There is one major difference though. Many of his previous films focused on political characters, they were about men who changed history, about victors at least at the historical scale – Danton, Walesa – even if they sometime paid with their lives. The hero of this film, the avant-garde Polish artist Wladyslaw Strzeminski was defeated by history, and the film is the story of his defeat, of his physical but also moral decay. It’s a story quite typical about the manner Communist dictatorships in Eastern Europe treated their artists, and even if I did not know anything about him before this movie, his story was well known to me as the same fate (or worse in some cases) was imposed on artists who did not compromise in Romania where I was born and I lived half of my life. We see him at the beginning admired and valued as a teacher and artist, he also was a companion of modernist artists who were associated with the Russian revolution, but this did not help him either. He was not an anti-Communist, but he valued true art, could not accept enrollment of art as a tool for propaganda and the norms of the dogmatic ‘realism’, and his refusal to compromise cost him his teaching position, his membership in the artist’s union, the very possibility of painting. The humiliating tentative to find a way to survive had no chance, the regime was still in the Stalinist period and crushed all opponents according to the principle ‘the one who is not with us is against us’. Even the help and support of a handful of students who stood by their beloved teacher and mentor could not save him.

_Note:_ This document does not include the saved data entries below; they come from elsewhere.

(** * Zeiss Cirrus OCT volume extraction: a shallow embedding of
      [extract_zeiss_volumes.py] and the properties of its core.

    The development follows the script function by function:
    - [Py]      the few Python built-ins the script relies on
                (exceptions, [range], slicing, [str] of integers and tuples);
    - [Np]      the numpy operations of [read_img] (reshape, the
                [[::-1, ::-1]] view, [stack], float32 division);
    - [Decoder] [infer_shape_from_filesize], the shape selection and
                [read_img] once the bytes are read;
    - [PathLib] pure POSIX paths ([parts], [name], [parent], [/], [str]);
    - [Mapper]  [relative_under_images], [safe_leaf_foldername] and the
                output directory built from them;
    - [FS]      a directory tree with path resolution, [mkdir -p] and file
                writes, and the state-and-exception monad that threads it
                and records every I/O event;
    - [Zeiss]   the I/O primitives, [read_img], [process_one] and the loop
                of [main], under their own names.
    The properties come after the definitions, in the same order.

    Python integers are [Z]; bytes are [Byte.byte]; strings are Rocq
    strings, read as sequences of the code points 0..255. *)

From Stdlib Require Import ZArith Lia.
From Stdlib Require Import Strings.String Strings.Ascii Numbers.DecimalString.
From Stdlib Require Import Floats.SpecFloat QArith.QArith_base.
From stdpp Require Import base option list gmap strings.

Local Open Scope Z_scope.

(** ** Python built-ins *)

Module Py.

(** The exceptions the script can meet.  [OSError] stands for its
    subclasses; the errno tells them apart. *)
Inductive errno := ENOENT | EEXIST | ENOTDIR | EISDIR.

Inductive exn :=
| ValueError (msg : string)
| OSError (code : errno) (filename : string).

Inductive result (A : Type) :=
| Ret (a : A)
| Raise (e : exn).
Arguments Ret {A} a.
Arguments Raise {A} e.

Definition bind {A B} (m : result A) (k : A → result B) : result B :=
  match m with
  | Ret a => k a
  | Raise e => Raise e
  end.

Definition is_ret {A} (m : result A) : bool :=
  match m with Ret _ => true | Raise _ => false end.

(** [range(n)] *)
Definition range (n : Z) : list Z := Z.of_nat <$> seq 0 (Z.to_nat n).

(** Normalisation of one bound of a slice of a sequence of length [len]. *)
Definition clamp_index (len i : Z) : Z :=
  if i <? 0 then Z.max (i + len) 0 else Z.min i len.

(** [l[s:e]] *)
Definition slice {A} (l : list A) (s e : Z) : list A :=
  let n := Z.of_nat (length l) in
  let s' := clamp_index n s in
  let e' := clamp_index n e in
  take (Z.to_nat (e' - s')) (drop (Z.to_nat s') l).

(** [str(n)] for an integer. *)
Definition str_int (n : Z) : string := NilZero.string_of_int (Z.to_int n).

(** [str(t)] for a 3-tuple of integers. *)
Definition str_tuple3 (t : Z * Z * Z) : string :=
  let '(a, b, c) := t in
  "(" +:+ str_int a +:+ ", " +:+ str_int b +:+ ", " +:+ str_int c +:+ ")".

(** The line feed of the script's string literals. *)
Definition nl : string := String (ascii_of_nat 10) EmptyString.

End Py.
Export Py.

Notation "x ←r m ; k" := (Py.bind m (λ x, k))
  (at level 20, m at level 100, k at level 200, only parsing).

(** ** numpy *)

Module Np.

(** A 2-D uint8 array is the list of its rows, a 3-D one the list of its
    frames; a float32 is a [spec_float] of precision 24 and maximal
    exponent 128. *)
Abbreviation array2 := (list (list Byte.byte)).
Abbreviation array3 := (list (list (list Byte.byte))).

Definition prec32 : Z := 24.
Definition emax32 : Z := 128.

(** Conversion of a Python integer to float32: rounding to nearest, ties
    to even (exact up to 2^24 in absolute value). *)
Definition float32_of_int (z : Z) : spec_float :=
  binary_normalize prec32 emax32 z 0 false.

Definition float32_div (x y : spec_float) : spec_float :=
  SFdiv prec32 emax32 x y.

(** [np.array(t, dtype=np.float32)] for a 3-tuple of integers. *)
Definition array_float32 (t : Z * Z * Z) : spec_float * spec_float * spec_float :=
  let '(a, b, c) := t in (float32_of_int a, float32_of_int b, float32_of_int c).

(** Elementwise [/] of two float32 vectors of length 3. *)
Definition divide3 (x y : spec_float * spec_float * spec_float) :=
  let '(x0, x1, x2) := x in
  let '(y0, y1, y2) := y in
  (float32_div x0 y0, float32_div x1 y1, float32_div x2 y2).
(** C5: the text [generate_script] returns for a run is the error line
    (the cross mark, a space, the error text) when the final state has a
    non-empty error, and otherwise the outline, script and hashtags under
    their three headings, in that order, with the whitespace at the end of
    the text taken off; the stub that answers OUTLINE, SCRIPT, TAGS always
    renders the same text. *)
Theorem generate_script_renders (key : option pystr) (topic : pystr)
    (duration : Z) (tone platform language : pystr) (w : world) :
  (exists state w' out,
     returns (invoke key (initial_state topic duration tone platform language))
       w state w'
     /\ returns (generate_script key topic duration tone platform language)
          w out w'
     /\ (truthy (state !! "error") = true ->
         out = error_line (fmt (val state "error")))
     /\ (truthy (state !! "error") = false ->
         let o := fmt (val state "script_outline") in
         let s := fmt (val state "final_script") in
         let h := fmt (val state "hashtags") in
         out = sections_stripped o s h
         /\ (rstrip h = h -> h <> [] -> out = sections o s h)))
  /\ returns (generate_script key (lit "cats") 60 (lit "Friendly") []
                (lit "English"))
       world_stub
       (sections (lit "OUTLINE") (lit "SCRIPT") (lit "TAGS"))
       (snd (invoke key no_platform world_stub)).
Proof.
  split.
  - destruct (invoke_total key
                (initial_state topic duration tone platform language) w
                (initial_is_ScriptState _ _ _ _ _) (initial_no_error _ _ _ _ _))
      as (state & w' & Hrun & Hst).
    exists state, w'.
    assert (Hk : forall k, In k fields -> is_Some (state !! k)) by exact Hst.
    unfold returns, generate_script, try_except.
    fold (initial_state topic duration tone platform language).
    rewrite bind_run, Hrun.
    destruct (truthy (state !! "error")) eqn:He.
    + eexists. split; [reflexivity|].
      rewrite bind_run, (getitem_val _ _ _ Hst) by (vm_compute; tauto).
      split; [reflexivity|]. split; [reflexivity | discriminate].
    + eexists. split; [reflexivity|].
      rewrite !get_val by (apply Hk; vm_compute; tauto).
      rewrite strip_response.
      split; [reflexivity|]. split; [discriminate|].
      intros _. cbv zeta. split; [reflexivity|]. apply sections_trimmed.
  - unfold returns. destruct key; reflexivity.
Qed.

https://www.youtube.com/watch?v=9LqHA0eYTDw
(video source Orzeł Biały)
The lead role is played with a lot of restraint and dignity by Boguslaw Linda, his flame is interior, he shows the artist far from being a flawless person, actually sharing some of the guilt of not being able to maintain his family and especially help his teen daughter (exceptional acting of 14 years old Bronislawa Zamachowska). There are many very well constructed scenes, some of them full with details bringing back to life with controlled anger that dark period of transformation, when Poland and Eastern Europe were postponing hope for a few decades and were transitioning from one nightmare to another. Wajda’s last film is not a testament, it’s an integral part of his opus of work.